The Jerusalem Review of Legal Studies (JRLS) is a relatively young journal in the Faculty that is published in English. The chief editors are Professor Elon Harel and Professor David Enoch, who also serves as head of the Department of Philosophy. Professor Yoav Dotan, the previous dean of the Faculty, initiated the establishment of the JRLS approximately four years ago. Enoch recalls: “Yoav contacted Elon and me, and since then we have worked together on the journal. For the first few years the journal was a faculty project, and now it is published in cooperation with the Oxford University Press. Basically there was a partial takeover,” he jokes.



Thousands of legal journals are published around the world. The unique aspect of the JRLS is that it is devoted entirely to detailed critical discussions, usually of books or relatively large research projects. “Yoav very successfully identified this underrepresented niche,” Enoch notes. Legal journals certainly discuss written materials, but the comments are usually isolated and sporadic. “Our forum meets the need for in-depth discussion of books in the field of legal theory,” he adds.

In the student journals, the articles are submitted for review by the editorial board. The JRLS operates in a different manner. If an interesting book is published, the editors invite the author and other writers to engage in critical discussion of the work. According to Enoch, each issue usually includes two or three such symposiums. “An actual physical symposium is held – usually in Jerusalem, but not always – at which three of four referees comment on the book and the author responds to the criticism.” A discussion follows and written summaries are submitted for judgment by the editors before appearing as written symposiums.

Although Enoch emphasizes that “it’s alright” if the journal is shaped to an extent by the identity of its editors, the JRLS addresses numerous and diverse areas that relate to his own fields of expertise and those of Professor Harel. The JRLS does not focus specifically on the philosophy of law, but rather on theoretical legal writing. “When we have a basic grasp of the field, we use our knowledge. In other areas we ask our colleagues for assistance,” Enoch explains. The judgment process differs from that in journals such as the Hebrew University Law Review. “In the Review, they usually reach a one-word conclusion – yes or no,” Enoch notes. “For us, the general goal of the comments is to improve the article. It’s a more discourse-based process, and the symposium is published in that form.” Another difference is that the editors do not judge most of the articles themselves: their main function is to find suitable referees.

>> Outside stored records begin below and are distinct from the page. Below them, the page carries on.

(** * AOI management of the MGRS map application

    A shallow embedding of the logic of [src/components/CoordinateControl.tsx]
    (the AOI record, the GeoJSON interchange functions, the localStorage
    helper and the event handlers of the [Map] and [MapContent]
    components), followed by the properties checked against it.

    Conventions of the embedding:
    - a JavaScript [number] is a value of an arbitrary carrier with the
      arithmetic the handlers use (class [JsNumber]); the carrier is
      instantiated with [Q] to run the handlers and with [R] where a
      cosine is needed;
    - a JavaScript string is a [string], one [ascii] per code unit below 256;
    - [throw] / [try ... catch] is the [outcome] monad;
    - React state is a record, each handler a function on it; values drawn
      from the environment ([randomUUID()], [Date.now()], [new Date()],
      [window.confirm]) are arguments of the handler that reads them;
    - [localStorage] is a finite map from keys to strings. *)

From stdpp Require Import base option list gmap strings.
From Stdlib Require Import Ascii String DecimalString QArith Reals Lra Lia.

#[local] Close Scope Q_scope.
#[local] Close Scope R_scope.
#[local] Open Scope string_scope.
#[local] Open Scope list_scope.
#[local] Open Scope nat_scope.

(** ** Exceptions *)

Module Outcome.

(** What a JavaScript call does: it returns a value or throws. *)
Inductive outcome (A : Type) : Type :=
| Return (a : A)
| Throw (message : string).
Arguments Return {A} a.
Arguments Throw {A} message.

Definition bind {A B} (m : outcome A) (k : A -> outcome B) : outcome B :=
  match m with
  | Return a => k a
  | Throw e => Throw e
  end.

(** [try { body } catch (error) { handler }] *)
Definition try_catch {A} (body : outcome A) (handler : string -> outcome A)
  : outcome A :=
  match body with
  | Return a => Return a
  | Throw e => handler e
  end.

Open and full access to the JRLS is available online. “It almost certainly won’t stay that way for ever,” Enoch predicts. “The Oxford University Press begins with an open access format to raise interest in the journal, but later they try to apply a slightly more economically viable model.”


Theory and Practice: Shenaton ha-Mishpat ha-Ivri

Shenaton ha-Mishpat ha-Ivri was founded almost 40 years ago. Justice Menachem Elon and Justice Chaim Cohen were its founders and first editors. “In their day, the main purpose of the Jewish law project and the Annual was to inculcate Jewish law in Israel. The articles were written accordingly,” explains Dr. Benny Porat, one of the current editors of the Annual. “Today we are in a slightly different place. The goal is not so much inculcation, but rather a type of dialogue between Jewish law and modern law – something a little more theoretical and philosophical.” Porat adds that in most cases this requires comparison to other legal systems in addition to Israeli law. “Today we are more interested in discourse and mutual influence, and less concerned about whether Jewish law was actually implemented in practice,” he notes.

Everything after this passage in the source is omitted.